This type of hereditary juvenile cataract (lens opacities) has been reported in a genetic isolate of Lehrerleut Hutterites living in the northwestern United States and southwestern Canada. It is also found among the peoples of the Aland Islands, Finland. There is a high frequency of sudden death, presumably of cardiac origin, among young people with this type of cataract.
Infants are born with clear lenses. Some opacification of the lenses is evident among children usually between the ages of 3 and 9 years. There may be considerable asymmetry in the degree of opacification but the progression is rapid and severe loss of vision occurs usually within three months after initial detection.

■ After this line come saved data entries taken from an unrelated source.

(** * buaa-daily-checkin: the worker of [src/index.ts]

    A shallow embedding of the Cloudflare worker that registers users over a
    Telegram bot and submits their daily check-in: the record codec
    ([UserInfo], [checkin_hh], [checkin_mm]), the store access ([info_of],
    [check_with_user]), the portal calls ([login], [checkin]), the sweep
    ([do_scheduled]) and the webhook handler ([fetch]).

    Conventions of the model.
    - JavaScript numbers that the worker computes with (chat ids, hours,
      minutes, the skip counter) are integers, modelled by [Z]: Telegram's
      chat ids are integers of at most 52 significant bits, and integer
      arithmetic on doubles is exact below 2^53. [NaN] is kept apart
      because the unary plus of the source produces it; a literal is read
      exactly, without the rounding to a double. Coordinates are only
      stored and copied, they are rationals.
    - The KV namespace is a finite map from key strings to stored texts; a
      stored text is described by what [JSON.parse] and [UserInfo.decode]
      make of it ([kv_value]), so [JSON.stringify] of a record is [InfoJson].
    - Everything the worker does to the outside is appended to a trace of
      [event]s; what the outside answers is read from [Env]. Every HTTP
      call and every call of the namespace gets an answer: a failure of
      the network is outside the model.
    - [async] code is sequential here: every call is awaited in the source. *)

From Stdlib Require Import ZArith QArith Ascii String List Lia.
From Stdlib Require Import DecimalString DecimalZ.
From stdpp Require Import gmap strings.

Local Open Scope Z_scope.

(** ** Numbers and strings of the runtime *)

(** A number as the unary plus yields it: an integer, or NaN. *)
Inductive number :=
| Int (z : Z)
| NaN.

(** [`${n}`]: the decimal text of a number. *)
Definition string_of_number (n : number) : string :=
  match n with
  | Int z => NilZero.string_of_int (Z.to_int z)
  | NaN => "NaN"
  end.

(** *** The unary plus on strings

    [+s] reads [s] as a numeric literal between optional white space: a
    decimal literal with an optional sign, fraction and exponent, or an
    unsigned literal in radix 16, 8 or 2; white space alone is 0 and
    everything else is NaN. The literal is read exactly. A value that is
    not an integer is NaN here (the codecs below refuse both alike), and so
    is [Infinity]. *)

(** The code of a byte. *)
Definition code (c : ascii) : Z := Z.of_N (N_of_ascii c).

(** White space and line terminators, in one, two and three bytes of UTF-8:
    U+0009 to U+000D and U+0020; U+00A0; U+1680, U+2000 to U+200A, U+2028,
    U+2029, U+202F, U+205F, U+3000 and U+FEFF. *)
Definition space1 (a : ascii) : bool :=
  let n := code a in
  ((9 <=? n) && (n <=? 13)) || (n =? 32).

Definition space2 (a b : ascii) : bool :=
  (code a =? 194) && (code b =? 160).

Definition space3 (a b c : ascii) : bool :=
  let x := code a in
  let y := code b in
  let z := code c in
  ((x =? 225) && (y =? 154) && (z =? 128))
  || ((x =? 226) && (y =? 128)
      && (((128 <=? z) && (z <=? 138)) || (z =? 168) || (z =? 169) || (z =? 175)))
  || ((x =? 226) && (y =? 129) && (z =? 159))
  || ((x =? 227) && (y =? 128) && (z =? 128))
  || ((x =? 239) && (y =? 187) && (z =? 191)).

Fixpoint trim_left (s : string) : string :=
  match s with
  | EmptyString => EmptyString
  | String a r =>
      if space1 a then trim_left r
      else match r with
           | String b r1 =>
               if space2 a b then trim_left r1
               else match r1 with
                    | String c r2 => if space3 a b c then trim_left r2 else s
                    | EmptyString => s
                    end
           | EmptyString => s
           end
  end.

(** Nothing but white space. *)
Definition blank (s : string) : bool :=
  match trim_left s with
  | EmptyString => true
  | _ => false
  end.

Fixpoint trim_right (s : string) : string :=
  match s with
  | EmptyString => EmptyString
  | String a r => if blank s then EmptyString else String a (trim_right r)
  end.

Definition trim (s : string) : string := trim_right (trim_left s).

(** The value of a digit in a radix up to 16. *)
Definition digit_value (radix : Z) (c : ascii) : option Z :=
  let n := code c in
  let v := if (48 <=? n) && (n <=? 57) then n - 48
           else if (97 <=? n) && (n <=? 102) then n - 87
           else if (65 <=? n) && (n <=? 70) then n - 55
           else radix in
  if v <? radix then Some v else None.

(** The leading decimal digits of [s], appended to the digits in [acc]:
    their value, how many they are, and the rest of [s]. *)
Fixpoint take_digits (acc : Z) (n : nat) (s : string) : Z * nat * string :=
  match s with
  | EmptyString => (acc, n, EmptyString)
  | String c r =>
      match digit_value 10 c with
      | Some d => take_digits (acc * 10 + d) (S n) r
      | None => (acc, n, s)
      end
  end.

(** At least one digit of the radix and nothing else. *)
Fixpoint radix_digits (radix acc : Z) (seen : bool) (s : string) : option Z :=
  match s with
  | EmptyString => if seen then Some acc else None
  | String c r =>
      match digit_value radix c with
      | Some d => radix_digits radix (acc * radix + d) true r
      | None => None
      end
  end.

(** [0x], [0o] and [0b] literals, in either case of the letter. *)
Definition radix_literal (t : string) : option Z :=
  match t with
  | String "0" (String c r) =>
      if Ascii.eqb c "x" || Ascii.eqb c "X" then radix_digits 16 0 false r
      else if Ascii.eqb c "o" || Ascii.eqb c "O" then radix_digits 8 0 false r
      else if Ascii.eqb c "b" || Ascii.eqb c "B" then radix_digits 2 0 false r
      else None
  | _ => None
  end.

(** Nothing, or [e] or [E] and a signed integer, up to the end: the
    exponent. *)
Definition exponent_part (s : string) : option Z :=
  match s with
  | EmptyString => Some 0
  | String c r =>
      if Ascii.eqb c "e" || Ascii.eqb c "E" then
        let signed :=
          match r with
          | String "+" r' => (1, r')
          | String "-" r' => (-1, r')
          | _ => (1, r)
          end in
        match take_digits 0 0 (snd signed) with
        | (v, S _, EmptyString) => Some (fst signed * v)
        | _ => None
        end
      else None
  end.

(** An unsigned decimal literal, as its digits [m] and a power of ten [e]:
    its value is [m * 10 ^ e]. There are digits before the point or behind
    it. *)
Definition unsigned_decimal (s : string) : option (Z * Z) :=
  match take_digits 0 0 s with
  | (i, ni, String "." r1) =>
      match take_digits i 0 r1 with
      | (m, nf, r2) =>
          match ni, nf with
          | O, O => None
          | _, _ =>
              match exponent_part r2 with
              | Some e => Some (m, e - Z.of_nat nf)
              | None => None
              end
          end
      end
  | (i, S _, r) =>
      match exponent_part r with
      | Some e => Some (i, e)
      | None => None
      end
  | (_, O, _) => None
  end.

Definition decimal_literal (t : string) : option (Z * Z) :=
  match t with
  | String "+" r => unsigned_decimal r
  | String "-" r =>
      match unsigned_decimal r with
      | Some (m, e) => Some (- m, e)
      | None => None
      end
  | _ => unsigned_decimal t
  end.

(** [m * 10 ^ e] when that is an integer. *)
Definition integer_of (m e : Z) : number :=
  if 0 <=? e then Int (m * 10 ^ e)
  else if m mod 10 ^ (- e) =? 0 then Int (m / 10 ^ (- e))
  else NaN.

(** A numeric literal without white space around it. *)
Definition numeric_literal (t : string) : number :=
  match t with
  | EmptyString => Int 0
  | _ =>
      match radix_literal t with
      | Some z => Int z
      | None =>
          match decimal_literal t with
          | Some (m, e) => integer_of m e
          | None => NaN
          end
      end
  end.

(** [+s]. A decimal integer with an optional minus sign, which is what the
    worker prints, is read first. *)
Definition to_number (s : string) : number :=
  match s with
  | EmptyString => Int 0
  | _ => match NilZero.int_of_string s with
         | Some d => Int (Z.of_int d)
         | None => numeric_literal (trim s)
         end
  end.

(** [s.split(sep)] for a one-character separator: the pieces between the
    occurrences of [sep], one more than there are occurrences. *)
Fixpoint split (sep : ascii) (s : string) : list string :=
  match s with
  | EmptyString => [EmptyString]
  | String c rest =>
      if Ascii.eqb c sep then EmptyString :: split sep rest
      else match split sep rest with
           | [] => [String c EmptyString]
           | piece :: pieces => String c piece :: pieces
           end
  end.

(** [s.startsWith(p)] *)
Definition startsWith (s p : string) : bool := String.prefix p s.

(** [`user:${id}`] *)
Definition user_key (id : number) : string := "user:" +:+ string_of_number id.

(** [+key.name.split(":")[1]]; a missing piece is [undefined], whose unary
    plus is NaN. *)
Definition id_of_key (name : string) : number :=
  match split ":" name !! 1%nat with
  | Some piece => to_number piece
  | None => NaN
  end.

(** ** Codecs and records *)

(** [checkin_hh]: the union of the literals 16, 17, 18 and 19. *)
Definition checkin_hh_is (z : Z) : bool :=
  (z =? 16) || (z =? 17) || (z =? 18) || (z =? 19).

(** [checkin_mm]: the union of the literals 0 and 30. *)
Definition checkin_mm_is (z : Z) : bool :=
  (z =? 0) || (z =? 30).

(** [checkin_hh.decode(u)] on a number: [Some] is Right, [None] is Left. *)
Definition checkin_hh_decode (u : number) : option Z :=
  match u with
  | Int z => if checkin_hh_is z then Some z else None
  | NaN => None
  end.

(** [checkin_mm.decode(u)] on a number. *)
Definition checkin_mm_decode (u : number) : option Z :=
  match u with
  | Int z => if checkin_mm_is z then Some z else None
  | NaN => None
  end.

(** [TelegramMessageLocation] *)
Record TelegramMessageLocation := {
  longitude : Q;
  latitude : Q;
}.

(** The object behind [UserInfo]: every field present with its primitive
    type. [hh] and [mm] are any integers here; [UserInfo_decode] checks
    them against [checkin_hh] and [checkin_mm]. *)
Record UserInfo := {
  username : string;
  password : string;
  chat_id : Z;
  hh : Z;
  mm : Z;
  skip : Z;
  area : string;
  city : string;
  province : string;
  address : string;
  location : TelegramMessageLocation;
  in_campus : bool;
}.

(** Field assignments [info.f = v]. *)
Definition set_hh (info : UserInfo) (v : Z) : UserInfo :=
  {| username := username info; password := password info; chat_id := chat_id info;
     hh := v; mm := mm info; skip := skip info; area := area info; city := city info;
     province := province info; address := address info; location := location info;
     in_campus := in_campus info |}.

In the study populations numerous individuals with these cataracts experienced sudden death between the third and fifth decades of life presumably due to cardiac arrythmias. No other health problems have been reported.
This type of juvenile cataract is inherited in an autosomal recessive pattern that requires both members of a specific gene to be changed. Thus if both parents carry such a mutation, each of their children inherit a 25% risk of developing cataracts.
Infants are usually born with clear lenses and are otherwise healthy. The lenses become cloudy around 3 to 9 years of age and require cataract surgery within a few months following first detection. Cataract surgery (removal of the cloudy lens) takes place in one or more stages and is usually successful with good vision postoperatively.
The occurrence of sudden death at a young age presumably due to heart rhythm abnormalities suggests that affected individuals should have cardiac monitoring.